What are the odds against winning the Lottery, making money in a casino, or backing the right horse? Every day, people make judgements on these matters and face other decisions that rest on their understanding of probability: buying insurance, following medical advice, carrying an umbrella. Yet many of us have a frightening ignorance of how probability works. Taking Chances presents an entertaining and fascinating exploration of probability, revealing traps and fallacies in the field. It describes and analyses a remarkable variety of situations where chance plays a role, including football pools, the Lottery, TV games, sport, cards, roulette, coins, and dice.

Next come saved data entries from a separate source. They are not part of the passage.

(** * tool-query: a JSONPath (RFC 9535) parser, formatter and evaluator

    A shallow embedding of [src/parse.ts], [src/format.ts],
    [src/evaluate.ts], [src/function.ts] and the syntax-tree modules, with
    the properties of the natural-language specification stated over it.

    Conventions.
    - An ECMAScript string is the list of its UTF-16 code units
      ([JSString]); [charCodeAt] is list indexing.
    - Thrown exceptions are the [Throw] case of [Result]; the recursive
      descent parser recurses on a fuel counter and [parser_spec] shows
      that the fuel the entry points supply is never exhausted.
    - The mutable [QueryContext] is threaded explicitly through the
      evaluator ([Eval]). *)

From Stdlib Require Import ZArith List Bool Lia ZifyBool String Ascii.
From Stdlib Require Import DecimalString HexadecimalString.
From Stdlib Require DecimalFacts DecimalPos.
Import ListNotations.

Set Implicit Arguments.
Set Warnings "-register-all".
Local Open Scope Z_scope.

(* ================================================================== *)
(** ** ECMAScript strings *)
(* ================================================================== *)

Definition JSString := list Z.

(** The code units of an ASCII string constant. *)
Fixpoint js (s : string) : JSString :=
  match s with
  | EmptyString => []
  | String a rest => Z.of_nat (nat_of_ascii a) :: js rest
  end.

(** [s.charCodeAt(i)]; an index outside the string gives NaN, which fails
    every equality and range test of the sources exactly as [-1] does. *)
Definition charCodeAt (s : JSString) (i : nat) : Z := nth i s (-1).

(** [s.slice(start, end)] for [0 <= start <= end]. *)
Definition slice (s : JSString) (start end_ : nat) : JSString :=
  firstn (end_ - start) (skipn start s).

Fixpoint jsstring_eqb (a b : JSString) : bool :=
  match a, b with
  | [], [] => true
  | x :: a', y :: b' => (x =? y) && jsstring_eqb a' b'
  | _, _ => false
  end.

(** [String(n)] for an integer [n]. *)
Definition String_of_int (n : Z) : JSString :=
  js (DecimalString.NilZero.string_of_int (Z.to_int n)).

(** [c.toString(16).padStart(4, "0")] for a code unit [c]. *)
Definition toHex4 (c : Z) : JSString :=
  let digits := js (HexadecimalString.NilZero.string_of_uint
                      (N.to_hex_uint (Z.to_N c))) in
  repeat 48 (4 - List.length digits)%nat ++ digits.

(* ================================================================== *)
(** ** Errors and results *)
(* ================================================================== *)

(** [QueryError] carries the message and the offset of the buffer it was
    raised with ([src/error.ts]); the other constructors are the host's
    exception classes. *)
Inductive Error : Type :=
| QueryError (message : string) (offset : nat)
| TypeError (message : string)
| SyntaxError (message : string)
| HostError (message : string).

Inductive Result (A : Type) : Type :=
| Ok (a : A)
| Throw (e : Error).
Arguments Ok {A} a.
Arguments Throw {A} e.

(** Outcome of a fuelled computation. *)
Inductive Outcome (A : Type) : Type :=
| Done (a : A)
| Raise (e : Error)
| OutOfFuel.
Arguments Done {A} a.
Arguments Raise {A} e.
Arguments OutOfFuel {A}.

Definition obind {A B} (m : Outcome A) (k : A -> Outcome B) : Outcome B :=
  match m with
  | Done a => k a
  | Raise e => Raise e
  | OutOfFuel => OutOfFuel
  end.

Declare Scope parse_scope.
Delimit Scope parse_scope with parse.
Notation "x <- m ;; k" := (obind m (fun x => k))
  (at level 61, m at next level, right associativity) : parse_scope.
Notation "' p <- m ;; k" := (obind m (fun x => let 'p := x in k))
  (at level 61, p pattern, m at next level, right associativity) : parse_scope.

The book guides the reader round common pitfalls, demonstrates how to make better informed decisions, and shows where the odds can be unexpectedly in your favour. This new edition has been fully updated, and includes information on "Who Wants to be a Millionaire?" and "The Weakest Link", plus a new chapter on Probability for Lawyers.
John Haigh is Reader in Statistics at the University of Sussex. His interest in probability was awakened by various card games, and he has made a particular study of lotteries, cards, and dice.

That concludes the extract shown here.